• Assignment: After finding the line with "<button onclick=~selectAll('batch_size')~>All</button>" in the entries below, retype exactly each line from there through the line with "for (const [name, values]", including that final line.

************

(* ===== verification/DashboardHtml.v ===== *)
(** * The pages of the dashboards

    The fixed text of the two HTML pages that hw-eval/visualize_interactive.py
    writes, cut where the script fills in a value.  A tilde stands for a double
    quote, which occurs in the pages; the tilde itself does not. *)

From Stdlib Require Import Ascii.
From S2P Require Import Prelude PyFloat PyVal.

(** Tildes become double quotes. *)
Fixpoint template (s : string) : string :=
  match s with
  | "" => ""
  | String c s => String (if bool_decide (c = "~"%char) then quote_char else c) (template s)
  end.

(** ** The dashboard *)

(** The style sheet and the heading, up to the line about the runs *)
Definition dashboard_head : string := template "<!DOCTYPE html>
<html>
<head>
    <title>hw-eval: DSA Benchmark Dashboard</title>
    <script src=~https://cdn.plot.ly/plotly-latest.min.js~></script>
    <style>
        body {
            font-family: -apple-system, BlinkMacSystemFont, ~Segoe UI~, Roboto, sans-serif;
            margin: 0;
            padding: 20px;
            background: #f5f5f5;
        }
        .container {
            max-width: 1400px;
            margin: 0 auto;
        }
        h1 {
            text-align: center;
            color: #333;
            margin-bottom: 5px;
        }
        .meta-info {
            text-align: center;
            color: #888;
            font-size: 12px;
            margin-bottom: 15px;
        }
        .controls {
            background: white;
            padding: 15px 20px;
            border-radius: 8px;
            box-shadow: 0 2px 4px rgba(0,0,0,0.1);
            margin-bottom: 20px;
            display: flex;
            flex-wrap: wrap;
            gap: 20px;
        }
        .filter-group {
            flex: 1;
            min-width: 130px;
        }
        .filter-group h3 {
            margin: 0 0 8px 0;
            font-size: 14px;
            color: #666;
            border-bottom: 1px solid #eee;
            padding-bottom: 5px;
        }
        .filter-group label {
            display: block;
            padding: 3px 0;
            cursor: pointer;
            font-size: 13px;
        }
        .filter-group input[type=~checkbox~] {
            margin-right: 6px;
        }
        .btn-group {
            display: flex;
            gap: 5px;
            margin-top: 5px;
        }
        .btn-group button {
            font-size: 11px;
            padding: 2px 8px;
            cursor: pointer;
            border: 1px solid #ccc;
            background: #f9f9f9;
            border-radius: 3px;
        }
        .btn-group button:hover {
            background: #e9e9e9;
        }
        .plot-container {
            background: white;
            border-radius: 8px;
            box-shadow: 0 2px 4px rgba(0,0,0,0.1);
            padding: 10px;
        }
    </style>
</head>
<body>
    <div class=~container~>
        <h1>hw-eval: DSA Hardware Benchmark Results</h1>
        <div class=~meta-info~>".

(** From that line to the check boxes of the queue types *)
Definition dashboard_controls : string := template "</div>

        <div class=~controls~>
            <div class=~filter-group~>
                <h3>Queue Type</h3>
                ".

(** From there to the check boxes of the strategies *)
Definition dashboard_strategy : string := template "
                <div class=~btn-group~>
                    <button onclick=~selectAll('queue_type')~>All</button>
                    <button onclick=~selectNone('queue_type')~>None</button>
                </div>
            </div>

            <div class=~filter-group~>
                <h3>Strategy</h3>
                ".

(** From there to those of the batch sizes *)
Definition dashboard_batch : string := template "
                <div class=~btn-group~>
                    <button onclick=~selectAll('strategy')~>All</button>
                    <button onclick=~selectNone('strategy')~>None</button>
                </div>
            </div>

            <div class=~filter-group~>
                <h3>Batch Size</h3>
                ".

(** From there to those of the concurrency levels *)
Definition dashboard_concurrency : string := template "
                <div class=~btn-group~>
                    <button onclick=~selectAll('batch_size')~>All</button>
                    <button onclick=~selectNone('batch_size')~>None</button>
                </div>
            </div>

            <div class=~filter-group~>
                <h3>Concurrency</h3>
                ".

(** The end of the controls, and the script up to the traces *)
Definition dashboard_plot : string := template "
                <div class=~btn-group~>
                    <button onclick=~selectAll('concurrency')~>All</button>
                    <button onclick=~selectNone('concurrency')~>None</button>
                </div>
            </div>
        </div>

        <div class=~plot-container~>
            <div id=~plotDiv~></div>
        </div>
    </div>

    <script>
        const traces = ".

Definition dashboard_metadata : string := template ";
        const traceMetadata = ".

Definition dashboard_layout : string := template ";
        const layout = ".

(** The script after the layout; [DashboardPage] models what it does *)
Definition dashboard_script : string := template ";
        const STORAGE_KEY = 'hweval_dashboard_filters';

        Plotly.newPlot('plotDiv', traces, layout, {responsive: true});

        function getCheckedValues(name) {
            const cbs = document.querySelectorAll(`input[name=~${name}~]:checked`);
            return Array.from(cbs).map(cb => cb.value);
        }

        function saveSelections() {
            const state = {};
            document.querySelectorAll('.filter-group').forEach(group => {
                const cbs = group.querySelectorAll('input[type=~checkbox~]');
                if (cbs.length === 0) return;
                const name = cbs[0].name;
                state[name] = Array.from(cbs).filter(cb => cb.checked).map(cb => cb.value);
            });
            try { localStorage.setItem(STORAGE_KEY, JSON.stringify(state)); } catch(e) {}
        }

        function restoreSelections() {
            try {
                const saved = JSON.parse(localStorage.getItem(STORAGE_KEY));
                if (!saved) return false;
                let restored = false;
                for (const [name, values] of Object.entries(saved)) {
                    const cbs = document.querySelectorAll(`input[name=~${name}~]`);
                    if (cbs.length === 0) continue;
                    const available = new Set(Array.from(cbs).map(cb => cb.value));
                    const valid = values.filter(v => available.has(v));
                    if (valid.length > 0) {
                        cbs.forEach(cb => cb.checked = valid.includes(cb.value));
                        restored = true;
                    }
                }
                return restored;
            } catch(e) { return false; }
        }

        function selectAll(name) {
            document.querySelectorAll(`input[name=~${name}~]`).forEach(cb => cb.checked = true);
            updatePlot();
        }

        function selectNone(name) {
            document.querySelectorAll(`input[name=~${name}~]`).forEach(cb => cb.checked = false);
            updatePlot();
        }

        function updatePlot() {
            saveSelections();

            const selStrategy = getCheckedValues('strategy');
            const selQueueType = getCheckedValues('queue_type');
            const selBatch = getCheckedValues('batch_size').map(Number);
            const selConc = getCheckedValues('concurrency').map(Number);

            const visibility = traceMetadata.map(meta => {
                if (meta.subplot === 'latency_median' || meta.subplot === 'latency_p99') {
                    return selQueueType.includes(meta.queue_type);
                }
                return selQueueType.includes(meta.queue_type) &&
                       selStrategy.includes(meta.strategy) &&
                       selBatch.includes(meta.batch_size) &&
                       selConc.includes(meta.concurrency);
            });

            // Show legend for first visible trace of each label (msg_rate subplot only)
            const seenLabels = new Set();
            const showLegend = traceMetadata.map((meta, i) => {
                if (visibility[i] && meta.subplot === 'msg_rate' && meta.label && !seenLabels.has(meta.label)) {
                    seenLabels.add(meta.label);
                    return true;
                }
                return false;
            });

            Plotly.restyle('plotDiv', {
                visible: visibility,
                showlegend: showLegend
            });
        }

        document.querySelectorAll('.controls input[type=~checkbox~]').forEach(cb => {
            cb.addEventListener('change', updatePlot);
        });

        if (restoreSelections()) {
            updatePlot();
        }
    </script>
</body>
</html>
".

(** ** The heatmap *)

(** The style sheet and the heading *)
Definition heatmap_head : string := template "<!DOCTYPE html>
<html>
<head>
    <title>hw-eval: Batch Heatmap</title>
    <script src=~https://cdn.plot.ly/plotly-latest.min.js~></script>
    <style>
        body {
            font-family: -apple-system, BlinkMacSystemFont, ~Segoe UI~, Roboto, sans-serif;
            margin: 0;
            padding: 20px;
            background: #f5f5f5;
        }
        .container {
            max-width: 1000px;
            margin: 0 auto;
        }
        h1 {
            text-align: center;
            color: #333;
            margin-bottom: 5px;
        }
        .meta-info {
            text-align: center;
            color: #888;
            font-size: 12px;
            margin-bottom: 15px;
        }
        .controls {
            background: white;
            padding: 15px 20px;
            border-radius: 8px;
            box-shadow: 0 2px 4px rgba(0,0,0,0.1);
            margin-bottom: 20px;
            display: flex;
            flex-wrap: wrap;
            gap: 20px;
        }
        .filter-group {
            flex: 1;
            min-width: 120px;
        }
        .filter-group h3 {
            margin: 0 0 8px 0;
            font-size: 14px;
            color: #666;
            border-bottom: 1px solid #eee;
            padding-bottom: 5px;
        }
        .filter-group label {
            display: block;
            padding: 3px 0;
            cursor: pointer;
            font-size: 13px;
        }
        .filter-group input[type=~radio~] {
            margin-right: 6px;
        }
        .plot-container {
            background: white;
            border-radius: 8px;
            box-shadow: 0 2px 4px rgba(0,0,0,0.1);
            padding: 10px;
        }
    </style>
</head>
<body>
    <div class=~container~>
        <h1>hw-eval: Batch Strategy Heatmap</h1>
        <div class=~meta-info~>".

(** From the line about the runs to the radio buttons of the queue types *)
Definition heatmap_controls : string := template "</div>

        <div class=~controls~>
            <div class=~filter-group~>
                <h3>Queue Type</h3>
                ".

Definition heatmap_strategy : string := template "
            </div>

            <div class=~filter-group~>
                <h3>Strategy</h3>
                ".

Definition heatmap_size : string := template "
            </div>

            <div class=~filter-group~>
                <h3>Message Size</h3>
                ".

Definition heatmap_metric : string := template "
            </div>

            <div class=~filter-group~>
                <h3>Metric</h3>
                ".

(** The end of the controls, and the script up to the traces *)
Definition heatmap_plot : string := template "
            </div>
        </div>

        <div class=~plot-container~>
            <div id=~heatmapDiv~></div>
        </div>
    </div>

    <script>
        const traces = ".

Definition heatmap_metadata : string := template ";
        const traceMetadata = ".

Definition heatmap_layout : string := template ";
        const layout = ".

(** The script after the layout *)
Definition heatmap_script : string := template ";
        const STORAGE_KEY = 'hweval_heatmap_filters';

        Plotly.newPlot('heatmapDiv', traces, layout, {responsive: true});

        function getSelectedValue(name) {
            const radio = document.querySelector(`input[name=~${name}~]:checked`);
            return radio ? radio.value : null;
        }

        function saveSelections() {
            const state = {};
            const names = new Set();
            document.querySelectorAll('.controls input[type=~radio~]').forEach(r => names.add(r.name));
            names.forEach(name => { state[name] = getSelectedValue(name); });
            try { localStorage.setItem(STORAGE_KEY, JSON.stringify(state)); } catch(e) {}
        }

        function restoreSelections() {
            try {
                const saved = JSON.parse(localStorage.getItem(STORAGE_KEY));
                if (!saved) return false;
                let restored = false;
                for (const [name, value] of Object.entries(saved)) {
                    if (!value) continue;
                    const radio = document.querySelector(`input[name=~${name}~][value=~${CSS.escape(value)}~]`);
                    if (radio) {
                        radio.checked = true;
                        restored = true;
                    }
                }
                return restored;
            } catch(e) { return false; }
        }

        function updateHeatmap() {
            saveSelections();

            const selQueueType = getSelectedValue('queue_type');
            const selStrategy = getSelectedValue('strategy');
            const selSize = parseInt(getSelectedValue('size'));
            const selMetric = getSelectedValue('metric');

            const visibility = traceMetadata.map(meta => {
                return meta.queue_type === selQueueType &&
                       meta.strategy === selStrategy &&
                       meta.size === selSize &&
                       meta.metric === selMetric;
            });

            const selectedMeta = traceMetadata.find((meta, i) => visibility[i]);
            const xLabel = selStrategy === 'pipelined_batch' ? 'Concurrency' : 'Burst Count';
            const title = selectedMeta ?
                `${selQueueType} | ${selStrategy === 'pipelined_batch' ? 'Pipelined Batch' : 'Burst-Batch'}: ${selectedMeta.metric_label}` :
                'Batch Heatmap';

            Plotly.restyle('heatmapDiv', { visible: visibility });
            Plotly.relayout('heatmapDiv', {
                'title.text': title,
                'xaxis.title': xLabel
            });
        }

        document.querySelectorAll('.controls input[type=~radio~]').forEach(r => {
            r.addEventListener('change', updateHeatmap);
        });

        if (restoreSelections()) {
            updateHeatmap();
        }
    </script>
</body>
</html>
".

************

• Exercise answer:
                    <button onclick=~selectAll('batch_size')~>All</button>
                    <button onclick=~selectNone('batch_size')~>None</button>
                </div>
            </div>

            <div class=~filter-group~>
                <h3>Concurrency</h3>
                ".

(** The end of the controls, and the script up to the traces *)
Definition dashboard_plot : string := template "
                <div class=~btn-group~>
                    <button onclick=~selectAll('concurrency')~>All</button>
                    <button onclick=~selectNone('concurrency')~>None</button>
                </div>
            </div>
        </div>

        <div class=~plot-container~>
            <div id=~plotDiv~></div>
        </div>
    </div>

    <script>
        const traces = ".

Definition dashboard_metadata : string := template ";
        const traceMetadata = ".

Definition dashboard_layout : string := template ";
        const layout = ".

(** The script after the layout; [DashboardPage] models what it does *)
Definition dashboard_script : string := template ";
        const STORAGE_KEY = 'hweval_dashboard_filters';

        Plotly.newPlot('plotDiv', traces, layout, {responsive: true});

        function getCheckedValues(name) {
            const cbs = document.querySelectorAll(`input[name=~${name}~]:checked`);
            return Array.from(cbs).map(cb => cb.value);
        }

        function saveSelections() {
            const state = {};
            document.querySelectorAll('.filter-group').forEach(group => {
                const cbs = group.querySelectorAll('input[type=~checkbox~]');
                if (cbs.length === 0) return;
                const name = cbs[0].name;
                state[name] = Array.from(cbs).filter(cb => cb.checked).map(cb => cb.value);
            });
            try { localStorage.setItem(STORAGE_KEY, JSON.stringify(state)); } catch(e) {}
        }

        function restoreSelections() {
            try {
                const saved = JSON.parse(localStorage.getItem(STORAGE_KEY));
                if (!saved) return false;
                let restored = false;
                for (const [name, values] of Object.entries(saved)) {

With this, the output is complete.